(* ===== verification/HttpProtocol.v ===== *)
(** * Admission of HTTP exchanges

    [native/src/http_protocol.rs]: from the head and the body of an HTTP request to an exchange
    the host may run, or the response that refuses it.  The base64 codec, the JSON parser and
    the JSON stream that finds the end of a value are parameters without laws.

    A function that can panic returns an option, and [None] is the panic: a slice of a text out
    of range or inside a character ([str_slice]), a slice of a list out of range ([list_slice]), a
    length that would be negative ([length_minus]), [unwrap], [map[key]] of a key the map has not
    ([field] of the map) and [value[key] = ...] of a value that is no object ([assign]). *)
From S2P Require Import Prelude Json Text Serde.

Definition MAX_BODY_BYTES : Z := 4194304.
Definition MAX_HEADER_BYTES : Z := 16384.
Definition MAX_HEADERS : Z := 64.
Definition MAX_TARGET_BYTES : Z := 4096.
Definition MODERN : string := "2026-07-28".
Definition VERSION : string := "io.modelcontextprotocol/protocolVersion".
Definition INFO : string := "io.modelcontextprotocol/clientInfo".
Definition CAPABILITIES : string := "io.modelcontextprotocol/clientCapabilities".
Definition LEGACY : list string :=
  ["2025-11-25"; "2025-06-18"; "2025-03-26"; "2024-11-05"; "2024-10-07"].

(** Why [serde_json::from_slice] fails, as the code tells it apart *)
Inductive JsonFailure : Type := RecursionLimit | OtherFailure.

Class HttpLibs := {
  json_parse : list Z -> result JsonFailure Value;
  (** how many bytes the first value of a stream ends at *)
  json_span : list Z -> option nat;
  base64_decode : string -> option (list Z);
  base64_encode : list Z -> string
}.

Record RequestHead := { method : string; target : string; headers : list (string * string) }.

Definition ows (value : string) : string := trim_ascii [32; 9] value.

(** [RequestHead::header] *)
Definition header (head : RequestHead) (name : string) : option string :=
  ows ∘ snd <$> List.find (fun '(key, _) => eq_ignore_ascii_case key name) (headers head).

(** [Policy] *)
Definition policy_new (token : option string) : option string :=
  opt_filter (fun t => negb (str_is_empty t)) token.

Definition authenticated (policy : option string) (authorization : option string) : bool :=
  match policy with
  | None => true
  | Some expected =>
      let presented :=
        match authorization >>? strip_prefix "Bearer " with Some t => t | None => EmptyString end in
      if negb (str_len presented =? str_len expected) then false
      else fold_left (fun different '(a, b) => Z.lor different (Z.lxor a b))
             (combine (bytes_of presented) (bytes_of expected)) 0 =? 0
  end.

Inductive Era : Type := Modern | Legacy.
Inductive ResponseMode : Type := ModeJson | ModeSse | ModeListen | ModeEmpty.
Inductive ErrorOrigin : Type := Handler | Protocol.

Record Response := {
  rs_status : Z;
  content_type : option string;
  authenticate_bearer : bool;
  rs_body : list Z
}.

Inductive Unqualified : Type := UrlForm | EnvelopeSchema | JsonDepth | DuplicateHeader.

Record Exchange := {
  original_body : list Z;
  message : Value;
  era : Era;
  mode : ResponseMode;
  declared : option string
}.

Inductive Admission : Type :=
| Reply (r : Response)
| Exchanged (x : Exchange)
| Refused (u : Unqualified).

Inductive HeadRefusal : Type :=
| HeadReply (r : Response)
| HeadUnqualified (u : Unqualified).

(** ** What can panic *)

(** [str::is_char_boundary] *)
Definition char_boundary (bs : list Z) (i : nat) : bool :=
  match bs !! i with
  | Some b => (b <? 128) || (192 <=? b)
  | None => Nat.eqb i (length bs)
  end.

(** [&s[a..b]] of a [str] *)
Definition str_slice (a b : nat) (s : string) : option string :=
  let bs := bytes_of s in
  if (a <=? b)%nat && char_boundary bs a && char_boundary bs b
  then Some (str_of_bytes (take (b - a) (drop a bs))) else None.

(** [&list[..n]] *)
Definition list_slice {A} (n : nat) (l : list A) : option (list A) :=
  if (n <=? length l)%nat then Some (take n l) else None.

(** [s.len() - n] *)
Definition length_minus (s : string) (n : nat) : option nat :=
  if (n <=? String.length s)%nat then Some (String.length s - n)%nat else None.

(** [value[key] = ...]: [null] becomes an object, and an object gets the key *)
Definition assign (key : string) (f : Value -> option Value) (value : Value) : option Value :=
  match value with
  | Object fields =>
      x ← f (match field key fields with Some x => x | None => Null end);
      Some (Object (field_insert key x fields))
  | Null => x ← f Null; Some (Object [(key, x)])
  | _ => None
  end.

(** [matches!] on an object *)
Definition has (k : string) (v : Value) : bool := negb (is_none (get k v)).

(** [Value::as_i64] *)
Definition as_i64 (v : Value) : option Z :=
  match v with
  | Num (PosInt n) => if n <=? 9223372036854775807 then Some n else None
  | Num (NegInt n) => Some n
  | _ => None
  end.

Definition is_number (v : Value) : bool := match v with Num _ => true | _ => false end.
Definition is_boolean (v : Value) : bool := match v with Bool _ => true | _ => false end.
Lemma release_permits k bytes o h :
  h !! k = Some bytes -> permits_ok o h -> permits_ok (release bytes o) (delete k h).
Proof.
  intros Hk [H1 H2 H3 H4 H5]. assert (0 <= bytes) by (rewrite Forall_lookup in H4; by eapply H4).
  split; simpl; try done; [|lia|by apply Forall_delete].
  rewrite (sum_of_delete _ _ _ _ Hk). unfold id at 2. lia.
Qed.

Lemma deleted {A} (P : A -> Prop) k l : Forall P l -> Forall P (delete k l).
Proof. apply Forall_delete. Qed.

Lemma world_change w w' :
  world_inv w -> newer (routing (owner w)) (routing (owner w')) ->
  routing_wf (routing (owner w')) -> permits_ok (owner w') (held w') ->
  (forall p, In p (listen_plans w') -> In p (listen_plans w)
             \/ lp_revision p <= revision (routing (owner w'))
                /\ planned (routing (owner w')) p) ->
  (forall p, In p (uri_plans w') -> In p (uri_plans w)
             \/ up_revision p <= revision (routing (owner w'))
                /\ uri_planned (routing (owner w')) p) ->
  world_inv w'.
Proof.
  intros [_ Hl Hu _] Hn Hr Hp Il Iu. split; try done.
  - apply (newer_listen _ _ _ Hn) in Hl. rewrite Forall_forall in Hl |- *. intros p Hin.
    apply list_elem_of_In, Il in Hin as [Hin|[H1 H2]]; [|done]. apply Hl. by apply list_elem_of_In.
  - apply (newer_uri _ _ _ Hn) in Hu. rewrite Forall_forall in Hu |- *. intros p Hin.
    apply list_elem_of_In, Iu in Hin as [Hin|[H1 H2]]; [|done]. apply Hu. by apply list_elem_of_In.
Qed.

Lemma in_delete {A} (x : A) k l : In x (delete k l) -> In x l.
Proof. rewrite <- !list_elem_of_In. intros H. eapply elem_of_submseteq; [exact H|]. apply sublist_submseteq, sublist_delete. Qed.

Lemma events_step_inv a w : world_inv w -> world_inv (step a w).
Proof.
  intros Hw. pose proof (step_newer a w) as Hn. pose proof Hw as [Hr Hl Hu Hp].
  destruct a; simpl in *.
  - apply (world_change w); simpl; auto. + by apply set_legacy_wf.
    + eapply same_flow_permits; [apply set_legacy_flow|done].
  - apply (world_change w); simpl; auto. + by rewrite bind_delivery_routing.
    + eapply same_flow_permits; [apply bind_delivery_flow|done].
  - apply (world_change w); simpl; auto. by apply (same_flow_permits (owner w)).
  - destruct (plan_listen id filter valid (owner w)) as [p|e] eqn:E; [|done].
    apply plan_listen_planned in E. apply (world_change w); simpl; auto. intros q [Hq|[->|[]]]%in_app_iff; [by left|].
    right. split; [|done]. destruct E. lia.
  - destruct (listen_plans w !! k) as [p|] eqn:E; [|done].
    apply (world_change w); simpl; auto.
    + apply commit_wf; [done|]. rewrite Forall_lookup in Hl. apply (Hl _ _ E).
    + eapply same_flow_permits; [apply commit_listen_flow|done].
    + intros q Hq%in_delete. by left.
  - destruct (plan_uri uri add (owner w)) as [p|e] eqn:E; [|done].
    apply plan_uri_planned in E as [E1 E2]. apply (world_change w); simpl; auto.
    intros q [Hq|[->|[]]]%in_app_iff; [by left|]. right. split; [lia|done].
  - destruct (uri_plans w !! k) as [p|] eqn:E; [|done].
    apply (world_change w); simpl; auto.
    + apply commit_uri_wf; [done|]. rewrite Forall_lookup in Hu. apply (Hu _ _ E).
    + eapply same_flow_permits; [apply commit_uri_flow|done].
    + intros q Hq%in_delete. by left.
  - apply (world_change w); simpl; auto. + by apply cancel_wf.
    + eapply same_flow_permits; [apply cancel_flow|done].
  - apply (world_change w); simpl; auto. + by rewrite publish_routing. + by apply publish_permits.
  - pose proof (next_routing (owner w)) as Hsame.
    destruct (next_shape (owner w)) as [(b & E & Ht & Hq & Hf)|[Hb Hf]].
    + rewrite E in *. simpl in *. apply (world_change w); simpl; auto; [by rewrite Hsame|].
      change [b_bytes b] with (map b_bytes [b]). rewrite <- Ht. by apply taken_permits.
    + destruct (next (owner w)) as [r o'] eqn:E. simpl in *.
      assert (world_inv (with_owner o' w)).
      { apply (world_change w); simpl; auto; [by left|by rewrite Hsame|]. by eapply same_flow_permits. }
      destruct r as [[[b|]|]|]; try done. by destruct (Hb b).
  - apply (world_change w); simpl; auto. by apply taken_permits.
  - destruct (held w !! k) as [b|] eqn:E; [|done]. apply (world_change w); simpl; auto.
    by apply (release_permits k).
  - apply (world_change w); simpl; auto. by apply (same_flow_permits (owner w)).
Qed.

Lemma events_start_inv with_tools : world_inv (start with_tools).
Proof.
  split; simpl; try by constructor.
  - split; simpl; try by constructor.
    all: unfold MAX_LISTENERS, MAX_IDS, MAX_URI_BYTES, MAX_URIS; lia.
  - split; simpl; try by constructor.
    all: unfold QUEUE_BYTES, QUEUE_ITEMS; lia.
Qed.

Lemma events_steps_inv ops : forall w, world_inv w -> world_inv (steps ops w).
Proof. induction ops as [|a ops IH]; intros w Hw; simpl; [done|]. by apply IH, events_step_inv. Qed.

(** C26: whatever clients subscribe to and cancel, whatever is published and however slowly it is
    consumed, the notifications stay within their limits, and their accounts are exact: at most
    1,024 listeners with distinct identifiers, the bytes of identifiers and of URIs and the
    number of URIs are the sums over the listeners and the set of the older protocol and below
    their limits, at most 64 batches are queued, and the free permits with those of the queued
    and of the handed-out batches are always the 8 MiB of the pool. *)
Theorem notifications_stay_within_limits with_tools ops :
  let w := steps ops (start with_tools) in
  let o := owner w in
  let r := routing o in
  Z.of_nat (length (listeners r)) <= 1024
  /\ NoDup (map l_id (listeners r))
  /\ Z.of_nat (length (legacy_uris r)) <= 1024
  /\ id_bytes r = sum_of (fun l => json_len (l_id l)) (listeners r) /\ id_bytes r <= 262144
  /\ uri_bytes r = sum_of (fun l => sum_of str_len (l_uris l)) (listeners r) + sum_of str_len (legacy_uris r)
  /\ uri_bytes r <= 1048576
  /\ uri_entries r = sum_of (fun l => Z.of_nat (length (l_uris l))) (listeners r)
                     + Z.of_nat (length (legacy_uris r))
  /\ uri_entries r <= 4096
  /\ (length (queue o) <= 64)%nat
  /\ 0 <= free o /\ free o + sum_of b_bytes (queue o) + sum_of id (held w) = 8388608.
Proof.
  intros w o r. destruct (events_steps_inv ops _ (events_start_inv with_tools)) as [Hr _ _ Hp]. fold w o r in Hr, Hp.
  destruct Hr as [H1 H2 H3 H4 H5 H6 [H7 H7'] [H8 H8'] [H9 H9']]. destruct Hp as [P1 P2 _ _ P5].
  split; [done|]. split; [done|]. split; [done|].
  assert (forall f g, (forall l, listener_wf l -> f l = g l) -> sum_of f (listeners r) = sum_of g (listeners r)) as Hs.
  { intros f g Hfg. clear -H1 Hfg. induction H1 as [|l ls Hl _ IH]; [done|].
    change (f l + sum_of f ls = g l + sum_of g ls). by rewrite IH, (Hfg l Hl). }
  split; [rewrite H7; apply Hs; intros l Hl; apply Hl|]. split; [done|].
  split; [rewrite H8; f_equal; apply Hs; intros l Hl; apply Hl|]. split; [done|].
  split; [done|]. split; [done|]. split; [done|]. by split.
Qed.
(** ** After the stop *)

(** What was seen of the take *)
Definition seen (m : Core) :=
  (events m, levels m, audible_now m, frames_sampled m, recording_path m, program_scene m).

Record settled (m m' : Core) : Prop := {
  st_config : config m' = config m;
  st_clock : (stopped_at_ms m', paused_ms m', paused_since m') = (stopped_at_ms m, paused_ms m, paused_since m);
  st_phase : phase m = Stopped -> phase m' = Stopped;
  st_seen : seen m' = seen m;
  st_warnings : exists ws, warnings m' = warnings m ++ ws /\ Forall (fun w => wn_kind w = Frames_) ws;
  st_chapters : exists cs, chapters m' = chapters m ++ cs /\ Forall (fun c => ch_at c = now m 0) cs;
  st_stills : exists l, stills m' = stills m ++ l;
  st_blanks : exists l, blanks m' = blanks m ++ l;
  st_closed : phase m = Stopped ->
    (warnings m', frames m', stills m', blanks m') = (warnings m, frames m, stills m, blanks m)
}.

Ltac settle := split; try done; try (exists []; by rewrite app_nil_r).

Lemma settled_refl m : settled m m.
Proof. settle. Qed.

Lemma now_frozen m m' x y : settled m m' -> stopped_at_ms m <> None -> now m' x = now m y.
Proof.
  intros [C K _ _ _ _ _ _ _] H. unfold config in C. injection C as C1 C2 C3. injection K as K1 K2 K3.
  unfold now. rewrite C2, K1, K2, K3. by destruct (stopped_at_ms m).
Qed.

Lemma settled_trans m1 m2 m3 : stopped_at_ms m1 <> None -> settled m1 m2 -> settled m2 m3 -> settled m1 m3.
Proof.
  intros Hs H1 H2. pose proof (now_frozen m1 m2 0 0 H1 Hs) as Hnow. destruct H1, H2. destruct_and?.
  destruct st_warnings0 as (ws & W & F), st_warnings1 as (ws' & W' & F').
  destruct st_chapters0 as (cs & C & D), st_chapters1 as (cs' & C' & D').
  destruct st_stills0 as [l L], st_stills1 as [l' L'], st_blanks0 as [b B], st_blanks1 as [b' B'].
  split; [congruence|congruence|auto|congruence| | | | |].
  - exists (ws ++ ws'). rewrite W', W, app_assoc. split; [done|]. by apply Forall_app.
  - exists (cs ++ cs'). rewrite C', C, app_assoc. split; [done|]. apply Forall_app. split; [done|].
    by rewrite <- Hnow.
  - exists (l ++ l'). by rewrite L', L, app_assoc.
  - exists (b ++ b'). by rewrite B', B, app_assoc.
  - intros Hp. rewrite st_closed1 by auto. by apply st_closed0.
Qed.

Lemma resource_changed_settled m : settled m (resource_changed m).
Proof. unfold resource_changed. destruct (resources m); settle. Qed.

Lemma warn_settled now_ms message m m' :
  stopped_at_ms m <> None -> settled m m' -> phase m <> Stopped -> settled m (warn now_ms Frames_ message m').
Proof.
  intros Hs H Hp. unfold warn. destruct (_ <? _)%nat; [|done].
  eapply settled_trans; [done| |apply resource_changed_settled].
  destruct H as [C K P S (ws & W & F) Ch St B Cl]. split; try done.
  eexists (ws ++ [_]). simpl_set. rewrite W, app_assoc. split; [done|]. apply Forall_app. split; [done|].
  by constructor.
Qed.

Lemma observe_stats_settled now_ms stats m :
  stopped_at_ms m <> None -> settled m (observe_stats now_ms stats m).
Proof.
  intros Hs. unfold observe_stats. case_bool_decide as Hp; [apply settled_refl|]. cbv zeta.
  destruct (last_stats m) as [previous|]; [|settle]. destruct (_ || _); [settle|].
  match goal with |- settled _ (if ?c then ?a else ?b) => set (m2 := a) end.
  assert (settled m m2) as H2.
  { unfold m2. destruct (_ || _); [settle|]. apply warn_settled; [done|settle|done]. }
  clearbody m2. destruct (_ || _); [exact H2|]. apply warn_settled; [done| |done].
  eapply settled_trans; [done|exact H2|settle].
Qed.

Lemma begin_sample_stopped kind m : listening m = false -> begin_sample kind m = (None, m).
Proof. intros H. unfold begin_sample. destruct (phase m) eqn:E; try done; unfold listening in H; by rewrite E in H. Qed.

Lemma finish_cleanup_settled m : stopped_at_ms m <> None -> settled m (snd (finish_cleanup m)).
Proof.
  intros Hn. destruct (finish_cleanup_cases m) as [->|(Hp & stopped & Hs & _ & ->)]; [apply settled_refl|].
  eapply settled_trans; [done| |apply resource_changed_settled].
  unfold close_blank. destruct (blank_since (close_still (now m stopped) m)); split; try done;
    try (exists []; by rewrite app_nil_r); try (by eexists); intros E; simpl in E; congruence.
Qed.

Lemma finish_sample_settled t now_ms o m :
  stopped_at_ms m <> None -> settled m (snd (finish_sample t now_ms o m)).
Proof.
  intros Hs. unfold finish_sample. cbv zeta. assert (settled m (drop_ticket t m)) as Hd by settle.
  destruct (negb _); [exact Hd|]. destruct (t_kind t), o; try exact Hd.
  - eapply settled_trans; [done|exact Hd|]. by apply observe_stats_settled.
  - simpl. unfold observe_picture. simpl. destruct (stopped_at_ms m); [exact Hd|done].
Qed.

Lemma stopped_step o w :
  monitor_ok w -> stopped_at_ms (core w) <> None -> settled (core w) (core (step o w)).
Proof.
  intros [_ _ Hp] Hs. assert (listening (core w) = false) as Hl.
  { rewrite <- Hp. by destruct (stopped_at_ms (core w)). }
  destruct o; simpl.
  - settle.
  - unfold load_tracks. rewrite Hl. apply settled_refl.
  - unfold tracks_unknown. rewrite Hl. apply settled_refl.
  - unfold load_program_scene. rewrite Hl. apply settled_refl.
  - destruct (complete_setup_cases now_ms supports_ppm (core w)) as [[-> _]|(E & _)]; [apply settled_refl|].
    unfold listening in Hl. by rewrite E in Hl.
  - eapply settled_trans; [done| |apply resource_changed_settled]. split; try done; try (exists []; by rewrite app_nil_r).
    eexists [_]. split; [done|]. constructor; [|done]. simpl. apply now_frozen; [apply settled_refl|done].
  - settle.
  - settle.
  - settle.
  - unfold begin_stop. destruct (stopped_at_ms (core w)); [apply settled_refl|done].
  - by apply finish_cleanup_settled.
  - rewrite begin_sample_stopped by done. apply settled_refl.
  - destruct (tickets w !! k); [|apply settled_refl]. by apply finish_sample_settled.
  - destruct (tickets w !! k); [settle|apply settled_refl].
  - unfold on_disconnect. rewrite Hl. apply settled_refl.
  - unfold on_event. rewrite Hl. apply settled_refl.
  - by apply observe_stats_settled.
  - unfold observe_picture. destruct (stopped_at_ms (core w)); [apply settled_refl|done].
Qed.

(** A stopped monitor takes no more samples. *)
Lemma stopped_tickets o w :
  monitor_ok w -> stopped_at_ms (core w) <> None -> tickets w = [] -> tickets (step o w) = [].
Proof.
  intros [_ _ Hp] Hs E. destruct o; simpl; rewrite ?E; try done.
  rewrite begin_sample_stopped; [done|]. rewrite <- Hp. by destruct (stopped_at_ms (core w)).
Qed.

Lemma stopped_play ops : forall w,
  monitor_ok w -> stopped_at_ms (core w) <> None -> settled (core w) (core (play ops w)).
Proof.
  induction ops as [|o ops IH]; intros w Hw Hs; simpl; [apply settled_refl|].
  pose proof (stopped_step o w Hw Hs) as H. eapply settled_trans; [done|exact H|].
  apply IH; [by apply monitor_step_ok|]. destruct H as [_ K _ _ _ _ _ _ _]. injection K as K _ _. by rewrite K.
Qed.

(** The stop of a take is final. Once the stop began, the clock of the take stands still
    whatever the wall clock says; no event, sound, picture, path or scene is taken in any more;
    marks are put at the end; only frame warnings of the last statistics are added; and after
    the cleanup the warnings, the frame counts, the stills and the blanks never change. *)
Theorem stopped_monitor_is_final owner start_ms started opts ops more :
  let w := play ops (start owner start_ms started opts) in
  let m := core w in
  let m' := core (play more w) in
  stopped_at_ms m <> None ->
  (forall x y, now m' x = now m y) /\ seen m' = seen m
  /\ (exists ws, warnings m' = warnings m ++ ws /\ Forall (fun w => wn_kind w = Frames_) ws)
  /\ (exists cs, chapters m' = chapters m ++ cs /\ Forall (fun c => ch_at c = now m 0) cs)
  /\ (phase m = Stopped ->
      (warnings m', frames m', stills m', blanks m') = (warnings m, frames m, stills m, blanks m)).
Proof.
  intros w m m' Hs. assert (settled m m') as H.
  { apply stopped_play; [|done]. apply monitor_play_ok, monitor_start_ok. }
  split; [intros x y; by apply now_frozen|]. destruct H. auto.
Qed.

◆ ◆ ◆ ◆ ◆

## What is required
Go to the line with "destruct st_chapters0 as" in the entries above and repeat every line from there through the line with "destruct H as [C", exactly and with no other text.

## Answer for this exercise
  destruct st_chapters0 as (cs & C & D), st_chapters1 as (cs' & C' & D').
  destruct st_stills0 as [l L], st_stills1 as [l' L'], st_blanks0 as [b B], st_blanks1 as [b' B'].
  split; [congruence|congruence|auto|congruence| | | | |].
  - exists (ws ++ ws'). rewrite W', W, app_assoc. split; [done|]. by apply Forall_app.
  - exists (cs ++ cs'). rewrite C', C, app_assoc. split; [done|]. apply Forall_app. split; [done|].
    by rewrite <- Hnow.
  - exists (l ++ l'). by rewrite L', L, app_assoc.
  - exists (b ++ b'). by rewrite B', B, app_assoc.
  - intros Hp. rewrite st_closed1 by auto. by apply st_closed0.
Qed.

Lemma resource_changed_settled m : settled m (resource_changed m).
Proof. unfold resource_changed. destruct (resources m); settle. Qed.

Lemma warn_settled now_ms message m m' :
  stopped_at_ms m <> None -> settled m m' -> phase m <> Stopped -> settled m (warn now_ms Frames_ message m').
Proof.
  intros Hs H Hp. unfold warn. destruct (_ <? _)%nat; [|done].
  eapply settled_trans; [done| |apply resource_changed_settled].
  destruct H as [C K P S (ws & W & F) Ch St B Cl]. split; try done.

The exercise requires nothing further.